*Exercise aim*: In the listing below, find the line containing "row' = with_snapshot (lr_binding row)" and the line containing "re_kind e = terminal_signal". Repeat exactly those two lines and every line between them.

*Dataset records*:
************

Lemma refresh_shape e now row row' :
  refresh_step other_form e now row = Ok (Some row') →
  ∃ refresh_at expires_at,
    String.eqb (phase_named e row) (strip_or (Some (rp_phase (lr_phase row))) "idle") = true ∧
    managed_lease_refresh_at other_form e now = Ok refresh_at ∧
    freshness_end e (phase_named e row) refresh_at = Ok expires_at ∧
    row' = with_snapshot (lr_binding row)
      (Phase (rp_phase (lr_phase row))
         (if str_in (strip (re_source e)) MANAGED_CODEX_RUNTIME_SOURCES then strip (re_source e) else rp_phase_source (lr_phase row))
         (rp_active_tool (lr_phase row)) (rp_phase_started_at (lr_phase row)) (rp_execution_started_at (lr_phase row)))
      (Clock (rc_last_runtime_signal_at (lr_clock row)) (rc_last_progress_at (lr_clock row))
         (latest [rc_last_live_at (lr_clock row); Some refresh_at]) (rc_timeline_anchor_at (lr_clock row)) expires_at)
      no_terminal row.
Proof.
  unfold refresh_step. intros H. destruct (String.eqb _ _) eqn:Ep; cbn [negb] in H; [|done].
  destruct (bool_decide _); cbn [negb] in H; [|done]. inv_ok. eauto 10.
Qed.
(** The end of a run, once taken, closes the run and leaves no control of
    it: the run keeps the time of its first end, every open connection to it is
    ended, and the other runs and connections are untouched. *)
Theorem ended_run_holds_no_control st e now st' run_id run :
  re_kind e = terminal_signal → ends_run e = true → utc_wall (re_occurred_at e) = Ok now →
  given (re_run_id e) (rb_run_id (lr_binding (ensure_state st e now))) = Some run_id →
  cs_runs (rs_console st) !! run_id = Some run → run_owned st (re_session_id e) run = true →
  apply st e = Ok (applied, st') →
  run_released run_id (default now (rn_ended_at run)) st st' ∧
  ∀ id c, rs_connections st' !! id = Some c → cn_run_id c = run_id → cn_state c ∉ OPEN_CONNECTION_STATES.
Proof.
  intros Hk Hends Hnow Eg Er Eo H.
  assert (run_released run_id (default now (rn_ended_at run)) st st') as Hrel.
  { rewrite (apply_ensured st e now Hnow) in H. set (row := ensure_state st e now) in *. set (st0 := put_row _ row st) in *.
    assert (rs_rows st0 !! re_runtime_key e = Some row) as Hrow by apply lookup_put_row.
    rewrite (apply_known st0 e now row) in H by (done || by rewrite Hk). destruct (protects e row) as [|outcome|] eqn:Ep.
    - apply bind_ok in H as ([[row'|] st2] & E & H); [|done].
      unfold kind_step in E. rewrite Hk in E. apply terminal_shape in E as (anchor & _ & _ & _ & E). cbn zeta in E.
      rewrite Hends in E. destruct E as [changed E]. set (st1 := if str_in _ EXPLICIT_CLOSED_TERMINAL_STATES then _ else st0) in E.
      assert (same_rows st0 st1) as Hs1 by (unfold st1; destruct (str_in _ _); [apply close_session_same|done]).
      assert (cs_runs (rs_console st1) = cs_runs (rs_console st)) as Hr1 by (unfold st1; destruct (str_in _ _); [by destruct (re_session_id e)|done]).
      assert (rs_connections st1 = rs_connections st) as Hc1 by (unfold st1; destruct (str_in _ _); [by destruct (re_session_id e)|done]).
      assert (run_owned st1 (re_session_id e) run = true) as Eo1.
      { unfold run_owned in *. destruct Hs1 as (_ & _ & _ & _ & ->). done. }
      eapply run_terminal_ends in E; [|simpl; rewrite given_again; exact Eg|by rewrite Hr1|done].
      apply (run_ended_released e run_id run) in E; [|by rewrite Hr1]. unfold run_released in *. rewrite Hr1, Hc1 in E.
      unfold settle_row in H. destruct (bool_decide _); [done|]. injection H as <-. exact E.
    - injection H as -> _. by apply refusal_not_applied in Ep.
    - apply bind_ok in H as ([changed st2] & E & H). injection H as _ <-.
      eapply run_terminal_ends in E; [|exact Eg|exact Er|done]. by apply (run_ended_released e run_id run) in E. }
  split; [done|]. destruct Hrel as (_ & _ & Hc). intros id c Hid Hrun. rewrite Hc in Hid.
  destruct (rs_connections st !! id) as [c0|]; [|done]. injection Hid as <-.
  destruct (ends_connection run_id c0) eqn:E; [by rewrite <- str_in_spec|].
  unfold ends_connection in E. rewrite Hrun, String.eqb_refl in E. cbn [andb] in E.
  rewrite <- str_in_spec. by rewrite E.
Qed.
End Reducer.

************

*Answer for the task*:
    row' = with_snapshot (lr_binding row)
      (Phase (rp_phase (lr_phase row))
         (if str_in (strip (re_source e)) MANAGED_CODEX_RUNTIME_SOURCES then strip (re_source e) else rp_phase_source (lr_phase row))
         (rp_active_tool (lr_phase row)) (rp_phase_started_at (lr_phase row)) (rp_execution_started_at (lr_phase row)))
      (Clock (rc_last_runtime_signal_at (lr_clock row)) (rc_last_progress_at (lr_clock row))
         (latest [rc_last_live_at (lr_clock row); Some refresh_at]) (rc_timeline_anchor_at (lr_clock row)) expires_at)
      no_terminal row.
Proof.
  unfold refresh_step. intros H. destruct (String.eqb _ _) eqn:Ep; cbn [negb] in H; [|done].
  destruct (bool_decide _); cbn [negb] in H; [|done]. inv_ok. eauto 10.
Qed.
(** The end of a run, once taken, closes the run and leaves no control of
    it: the run keeps the time of its first end, every open connection to it is
    ended, and the other runs and connections are untouched. *)
Theorem ended_run_holds_no_control st e now st' run_id run :
  re_kind e = terminal_signal → ends_run e = true → utc_wall (re_occurred_at e) = Ok now →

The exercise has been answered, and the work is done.